Avijeet Shil
2025
ESAQueryRank: Ranking Query Interpretations for Document Retrieval Using Explicit Semantic Analysis
Avijeet Shil | Wei Jin
Proceedings of the 15th International Conference on Recent Advances in Natural Language Processing - Natural Language Processing in the Generative AI Era
Avijeet Shil | Wei Jin
Proceedings of the 15th International Conference on Recent Advances in Natural Language Processing - Natural Language Processing in the Generative AI Era
Representing query translation into relevant entities is a critical component of an information retrieval system. This paper proposes an unsupervised framework, ESAQueryRank, designed to process natural language queries by mapping n-gram phrases to Wikipedia titles and ranking potential entity and phrase combinations using Explicit Semantic Analysis.

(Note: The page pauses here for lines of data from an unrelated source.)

Definition date_text (t : time) : list Ascii.ascii :=
  let '(y, m, d) := civil (t / day) in pad 4 y ++ "-"%char :: pad 2 m ++ "-"%char :: pad 2 d.
Definition clock_text (t : time) : list Ascii.ascii :=
  let s := t mod day / second in
  pad 2 (s / 3600) ++ ":"%char :: pad 2 (s / 60 mod 60) ++ ":"%char :: pad 2 (s mod 60).

(** A fraction without its trailing zeros. *)
Fixpoint strip_zeros (l : list Ascii.ascii) : list Ascii.ascii :=
  match l with
  | [] => []
  | c :: l => match strip_zeros l with
              | [] => if chr c "0"%char then [] else [c]
              | r => c :: r
              end
  end.
Definition frac_text (ns : Z) : list Ascii.ascii :=
  match strip_zeros (pad 9 ns) with [] => [] | l => "."%char :: l end.

(** [t.UTC().Format(time.RFC3339Nano)], for the years 0 to 9999. *)
Definition format_RFC3339Nano (t : time) : string :=
  of_chars (date_text t ++ "T"%char :: clock_text t ++ frac_text (t mod second) ++ ["Z"%char]).

(** [strftime('%Y-%m-%dT%H:%M:%fZ', 'now')]: milliseconds, always three digits. *)
Definition strftime_ms (t : time) : string :=
  of_chars (date_text t ++ "T"%char :: clock_text t ++ "."%char :: pad 3 (t mod second / 1000000) ++ ["Z"%char]).

(** [datetime('now')]. *)
Definition sqlite_datetime (t : time) : string := of_chars (date_text t ++ " "%char :: clock_text t).

(** ** Reading *)

Definition take_digits (n : nat) (l : list Ascii.ascii) : option (Z * list Ascii.ascii) :=
  if (length (take n l) =? n)%nat
  then match digits (take n l) 0 with Some z => Some (z, drop n l) | None => None end else None.
Definition expect (c : Ascii.ascii) (l : list Ascii.ascii) : option (list Ascii.ascii) :=
  match l with x :: l => if chr x c then Some l else None | [] => None end.

(** The hour of the layout "15" may have one digit. *)
Definition take_hour (l : list Ascii.ascii) : option (Z * list Ascii.ascii) :=
  match take_digits 2 l with Some r => Some r | None => take_digits 1 l end.

Definition is_digit (c : Ascii.ascii) : bool := is_Some_b (digit c).
Fixpoint span_digits (l : list Ascii.ascii) : list Ascii.ascii * list Ascii.ascii :=
  match l with
  | c :: l' => if is_digit c then let '(a, b) := span_digits l' in (c :: a, b) else ([], l)
  | [] => ([], [])
  end.

(** Any number of digits, of which nine count. *)
Definition take_fraction (l : list Ascii.ascii) : Z * list Ascii.ascii :=
  match l with
  | c :: l' =>
    if chr c "."%char || chr c ","%char then
      match span_digits l' with
      | ([], _) => (0, l)
      | (ds, r) => let ds := take 9 ds in (default 0 (digits ds 0) * 10 ^ (9 - Z.of_nat (length ds)), r)
      end
    else (0, l)
  | [] => (0, [])
  end.

(** [Z] or an offset, in seconds. *)
Definition take_zone (l : list Ascii.ascii) : option (Z * list Ascii.ascii) :=
  match l with
  | c :: l =>
    if chr c "Z"%char then Some (0, l)
    else if chr c "+"%char || chr c "-"%char then
      '(h, l) ← take_digits 2 l; l ← expect ":" l; '(m, l) ← take_digits 2 l;
      if (h <=? 24) && (m <=? 60)
      then Some ((if chr c "-"%char then -1 else 1) * (h * 3600 + m * 60), l) else None
    else None
  | [] => None
  end.

(** [time.Parse] with the layouts "2006-01-02T15:04:05.999...Z07:00" (the
    number of nines does not matter) and "2006-01-02 15:04:05". *)
Definition parse_with (sep : Ascii.ascii) (zoned : bool) (s : string) : option time :=
  '(y, l) ← take_digits 4 (chars s); l ← expect "-" l;
  '(m, l) ← take_digits 2 l; l ← expect "-" l; '(d, l) ← take_digits 2 l; l ← expect sep l;
  '(hh, l) ← take_hour l; l ← expect ":" l; '(mm, l) ← take_digits 2 l; l ← expect ":" l;
  '(ss, l) ← take_digits 2 l;
  let '(ns, l) := take_fraction l in
  '(off, l) ← if zoned then take_zone l else Some (0, l);
  match l with
  | _ :: _ => None
  | [] =>
    if (1 <=? m) && (m <=? 12) && (1 <=? d) && (d <=? default 0 (month_days y !! Z.to_nat (m - 1)))
       && (hh <? 24) && (mm <? 60) && (ss <? 60)
    then Some (day_number y m d * day + (hh * 3600 + mm * 60 + ss - off) * second + ns) else None
  end.
Definition parse_RFC3339Nano (s : string) : option time := parse_with "T" true s.
Definition parse_sqlite (s : string) : option time := parse_with " " false s.

(** ** The calendar is exact *)

Lemma year_of_spec d : 0 ≤ d → days_before_year (year_of d) ≤ d < days_before_year (year_of d + 1).
Proof.
  intros Hd. unfold year_of. set (y := 400 * d / 146097 + 1).
  assert (days_before_year (y - 1) ≤ d < days_before_year (y + 2)) as [H1 H2].
  { unfold days_before_year, y. split; Z.to_euclidean_division_equations; lia. }
  destruct (d <? days_before_year y) eqn:E1; zbool.
  - replace (y - 1 + 1) with y by lia. lia.
  - destruct (days_before_year (y + 1) <=? d) eqn:E2; zbool; [|lia].
    replace (y + 1 + 1) with (y + 2) by lia. lia.
Qed.

Lemma days_before_mono y z : y ≤ z → days_before_year y ≤ days_before_year z.
Proof. unfold days_before_year. intros H. Z.to_euclidean_division_equations; lia. Qed.

Lemma year_length y : days_before_year (y + 1) = days_before_year y + sum_by id (month_days y).
Proof.
  assert (sum_by id (month_days y) = if is_leap y then 366 else 365) as ->
    by (unfold month_days; destruct (is_leap y); reflexivity).
  unfold days_before_year, is_leap. replace (y + 1 - 1) with y by lia.
  destruct (y mod 4 =? 0) eqn:E4, (y mod 100 =? 0) eqn:E1, (y mod 400 =? 0) eqn:E3; cbn; zbool;
    Z.to_euclidean_division_equations; lia.
Qed.

Lemma month_of_spec ms m0 d : 0 ≤ d < sum_by id ms → let '(m, dd) := month_of ms m0 d in
  m0 ≤ m < m0 + Z.of_nat (length ms) ∧ 1 ≤ dd
  ∧ (∃ x, ms !! Z.to_nat (m - m0) = Some x ∧ dd ≤ x)
  ∧ d = sum_by id (take (Z.to_nat (m - m0)) ms) + dd - 1.
Proof.
  revert m0 d. induction ms as [|x ms IH]; intros m0 d; cbn [sum_by foldr month_of length]; [unfold sum_by; cbn; lia|].
  change (foldr _ 0 ms) with (sum_by id ms). unfold id at 1. intros Hd.
  destruct (d <? x) eqn:E; zbool.
  - split; [lia|]. split; [lia|]. rewrite Z.sub_diag. split; [exists x; split; [done|lia]|]. change (take (Z.to_nat 0) (x :: ms)) with (@nil Z).
    unfold sum_by. cbn. lia.
  - specialize (IH (m0 + 1) (d - x)). destruct (month_of ms (m0 + 1) (d - x)) as [m dd].
    destruct IH as (Hm & H1 & (z & Hz & Hle) & Hs); [lia|].
    replace (Z.to_nat (m - m0)) with (S (Z.to_nat (m - (m0 + 1)))) by lia.
    split; [lia|]. split; [lia|]. split; [by exists z|]. rewrite firstn_cons, sum_by_cons. unfold id at 1. lia.
Qed.

Lemma civil_spec d : 0 ≤ d → let '(y, m, dd) := civil d in
  1 ≤ y ∧ 1 ≤ m ≤ 12 ∧ 1 ≤ dd ≤ default 0 (month_days y !! Z.to_nat (m - 1)) ∧ day_number y m dd = d.
Proof.
  intros Hd. unfold civil, day_number. pose proof (year_of_spec d Hd) as Hy.
  pose proof (year_length (year_of d)) as Hl.
  pose proof (month_of_spec (month_days (year_of d)) 1 (d - days_before_year (year_of d))) as Hm.
  destruct (month_of _ 1 _) as [m dd]. destruct Hm as (H1 & H2 & (x & Hx & H3) & H4); [lia|].
  split; [|split; [|split]].
  - assert (¬ year_of d ≤ 0); [|lia]. intros Hc.
    pose proof (days_before_mono (year_of d + 1) 1 ltac:(lia)) as Hn.
    change (days_before_year 1) with 0 in Hn.
    lia.
  - change (Z.of_nat (length (month_days (year_of d)))) with 12 in H1. lia.
  - rewrite Hx. cbn. lia.
  - lia.
Qed.

Lemma month_bound y i : default 0 (month_days y !! i) ≤ 31.
Proof.
  assert (Forall (fun x => x ≤ 31) (month_days y)) as Hf
    by (unfold month_days; destruct (is_leap y); repeat constructor; lia).
  destruct (month_days y !! i) as [x|] eqn:E; [exact (Forall_lookup_1 _ _ _ _ Hf E) | cbn; lia].
Qed.

(** The last day of the year 9999 is the last with a year of four digits. *)
Definition max_text_time : time := days_before_year 10000 * day.

Lemma civil_year_bound d : 0 ≤ d < days_before_year 10000 → let '(y, _, _) := civil d in y < 10000.
Proof.
  intros Hd. pose proof (year_of_spec d ltac:(lia)) as Hy. unfold civil. destruct (month_of _ _ _) as [m dd].
  assert (¬ 10000 ≤ year_of d); [|lia]. intros Hc.
  pose proof (days_before_mono 10000 (year_of d) Hc). lia.
Qed.

(** ** What is written can be read *)

Lemma digit_digit_char d : digit (digit_char d) = Some (d mod 10).
Proof.
  pose proof (Z.mod_pos_bound d 10 ltac:(lia)) as Hb. unfold digit_char, digit.
  assert (byte_val (byte_of (48 + d mod 10)) = 48 + d mod 10) as ->.
  { unfold byte_val, byte_of. rewrite Z.mod_small by lia.
    rewrite Ascii.nat_ascii_embedding by lia. lia. }
  cbn zeta. replace (48 + d mod 10 - 48) with (d mod 10) by lia.
  by rewrite (proj2 (Z.leb_le _ _)), (proj2 (Z.leb_le _ _)) by lia.
Qed.

Lemma digits_app l1 l2 acc : digits (l1 ++ l2) acc = match digits l1 acc with Some a => digits l2 a | None => None end.
Proof. revert acc. induction l1 as [|c l1 IH]; intros acc; [done|]. cbn. destruct (digit c); [apply IH|done]. Qed.

Lemma pad_length w n : length (pad w n) = w.
Proof. revert n. induction w as [|w IH]; intros n; [done|]. cbn. rewrite length_app, IH. cbn. lia. Qed.

Lemma digits_pad w n acc : 0 ≤ n < 10 ^ Z.of_nat w → digits (pad w n) acc = Some (acc * 10 ^ Z.of_nat w + n).
Proof.
  revert n. induction w as [|w IH]; intros n Hn; cbn [pad].
  { change (10 ^ Z.of_nat 0) with 1 in *. cbn. f_equal. lia. }
  rewrite Nat2Z.inj_succ, Z.pow_succ_r in * by lia.
  rewrite digits_app, IH by (Z.to_euclidean_division_equations; lia). cbn [digits].
  rewrite digit_digit_char. f_equal. Z.to_euclidean_division_equations; lia.
Qed.

Lemma take_digits_pad w n r : 0 ≤ n < 10 ^ Z.of_nat w → take_digits w (pad w n ++ r) = Some (n, r).
Proof.
  intros Hn. unfold take_digits. rewrite firstn_app, pad_length, Nat.sub_diag.
  rewrite firstn_all2 by (by rewrite pad_length). cbn [firstn take]. rewrite app_nil_r.
  rewrite pad_length, Nat.eqb_refl, digits_pad by done.
  rewrite skipn_app, pad_length, Nat.sub_diag, skipn_all2 by (by rewrite pad_length). done.
Qed.

Lemma take_hour_pad n r : 0 ≤ n < 100 → take_hour (pad 2 n ++ r) = Some (n, r).
Proof. intros Hn. unfold take_hour. by rewrite take_digits_pad. Qed.

Lemma expect_cons c r : expect c (c :: r) = Some r.
Proof. cbn. by rewrite (proj2 (chr_eq c c)). Qed.

Lemma pad_digits w n : forallb is_digit (pad w n) = true.
Proof.
  revert n. induction w as [|w IH]; intros n; [done|]. cbn [pad]. rewrite forallb_app, IH. cbn.
  unfold is_digit. by rewrite digit_digit_char.
Qed.

Lemma strip_zeros_split l : ∃ k, l = strip_zeros l ++ repeat "0"%char k.
Proof.
  induction l as [|c l [k IH]]; [by exists 0%nat|]. cbn [strip_zeros].
  destruct (strip_zeros l) as [|x r] eqn:E.
  - destruct (chr c "0"%char) eqn:Ec.
    + apply chr_eq in Ec as ->. exists (S k). cbn. by rewrite IH at 1.
    + exists k. by rewrite IH at 1.
  - exists k. by rewrite IH at 1.
Qed.

Lemma digits_zeros k a : digits (repeat "0"%char k) a = Some (a * 10 ^ Z.of_nat k).
Proof.
  revert a. induction k as [|k IH]; intros a; cbn [repeat digits].
  - change (10 ^ Z.of_nat 0) with 1. f_equal. lia.
  - change (digit "0"%char) with (Some 0). cbv iota beta. rewrite IH, Nat2Z.inj_succ, Z.pow_succ_r by lia. f_equal. lia.
Qed.
(** The mean is a float, cut to whole milliseconds. *)
Definition AvgLatency `{GoArch} (s : Store) (nodeID : string) (limit : Z) (io : option string)
  : result string (duration * Z) :=
  match statement_error s "latency_history" io with
  | Some e => Err e
  | None =>
    match newest_samples s nodeID limit with
    | [] => Ok (0, 0)
    | l => let n := Z.of_nat (length l) in
           Ok (wrap_i64 (f_to_int64 (f_div (f_of_Z (sum_by sm_ms l)) (f_of_Z n)) * 1000000), n)
    end
  end.

(** *** Receipts *)

Definition read_receipt (r : Receipt string) : Receipt time :=
  mkReceipt (r_ID r) (r_NodeID r) (r_SessionID r) (AmountDero r) (TxID r) (read_time (At r)).

(** OR REPLACE puts the default of a NOT NULL column for a NULL. *)
Definition SaveReceipt (s : Store) (r : Receipt time) (io : option string) : Store * result string unit :=
  match statement_error s "receipts" io with
  | Some e => (s, Err e)
  | None =>
    let row := mkReceipt (r_ID r) (r_NodeID r) (r_SessionID r) (default f0 (real (AmountDero r))) (TxID r)
                 (format_RFC3339Nano (At r)) in
    (set_receipts s (<[r_ID r := row]> (receipts s)), Ok tt)
  end.

Definition ListReceipts (s : Store) (limit : Z) (io : option string) : result string (list (Receipt time)) :=
  match statement_error s "receipts" io with
  | Some e => Err e
  | None => Ok (map read_receipt (limited limit (sort_Slice (fun a b => str_lt (At b) (At a))
                 (map snd (map_to_list (receipts s))))))
  end.
End ordered.

(** *** Trust *)

Definition clamp01 (x : float64) : float64 :=
  let x := if f_lt x f0 then f0 else x in if f_gt x f1 then f1 else x.

Definition SetTrust (s : Store) (nodeID : string) (score : float64) (samples : Z) (now : time) (io : option string)
  : Store * result string unit :=
  match statement_error s "local_trust" io with
  | Some e => (s, Err e)
  | None =>
    match real (clamp01 score) with
    | None => (s, Err (not_null "local_trust.score"))
    | Some x => (set_trust s (<[nodeID := mkTrust x samples (strftime_ms now)]> (local_trust s)), Ok tt)
    end
  end.

Definition GetTrust (s : Store) (nodeID : string) (io : option string) : result string (float64 * Z) :=
  match statement_error s "local_trust" io with
  | Some e => Err e
  | None => match local_trust s !! nodeID with
            | Some t => Ok (tr_score t, tr_samples t)
            | None => Ok (f_half, 0)
            end
  end.

(** *** Connections *)

Definition AddConnection (s : Store) (nodeID : string) (now : time) (io : option string) : Store * result string Z :=
  match statement_error s "connection_history" io with
  | Some e => (s, Err e)
  | None => let id := conn_seq s + 1 in
            (set_connections s (connection_history s ++ [mkConn id nodeID (strftime_ms now) None 0 0]) id, Ok id)
  end.

Definition end_row (id rx tx : Z) (ended : string) (r : conn) : conn :=
  if cn_id r =? id then mkConn (cn_id r) (cn_node r) (cn_started r) (Some ended) rx tx else r.
Definition EndConnection (s : Store) (id rx tx : Z) (now : time) (io : option string) : Store * result string unit :=
  match statement_error s "connection_history" io with
  | Some e => (s, Err e)
  | None => (set_connections s (map (end_row id rx tx (strftime_ms now)) (connection_history s)) (conn_seq s), Ok tt)
  end.

Definition read_conn (r : conn) : Connection :=
  mkConnection (cn_id r) (cn_node r) (read_time (cn_started r)) (cn_ended r ≫= parse_RFC3339Nano) (cn_rx r) (cn_tx r).
Definition ListConnections (s : Store) (limit : Z) (io : option string) : result string (list Connection) :=
  match statement_error s "connection_history" io with
  | Some e => Err e
  | None => Ok (map read_conn (limited limit (sort_stable (fun a b => cn_id b <? cn_id a) (connection_history s))))
  end.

Unlike previous approaches, this framework does not rely on query expansion, syntactic parsing, or manual annotation. Instead, it leverages Wikipedia metadata—such as titles, redirects, disambiguation pages to disambiguate entities and identify the most relevant ones based on cosine similarity in the ESA space. ESAQueryRank is evaluated using a random set of TREC questions and compared against a keyword-based approach and a context-based question translation model (CBQT). In all comparisons of full category types, ESAQueryRank consistently shows better results against both methods. Notably, the framework excels with more complex queries, achieving improvements in Mean Reciprocal Rank (MRR) of up to 480% for intricate queries like those beginning with “Why,” even without explicitly incorporating the question type. These results demonstrate that ESAQueryRank is an effective, transparent, and domain-independent framework for building natural language interfaces.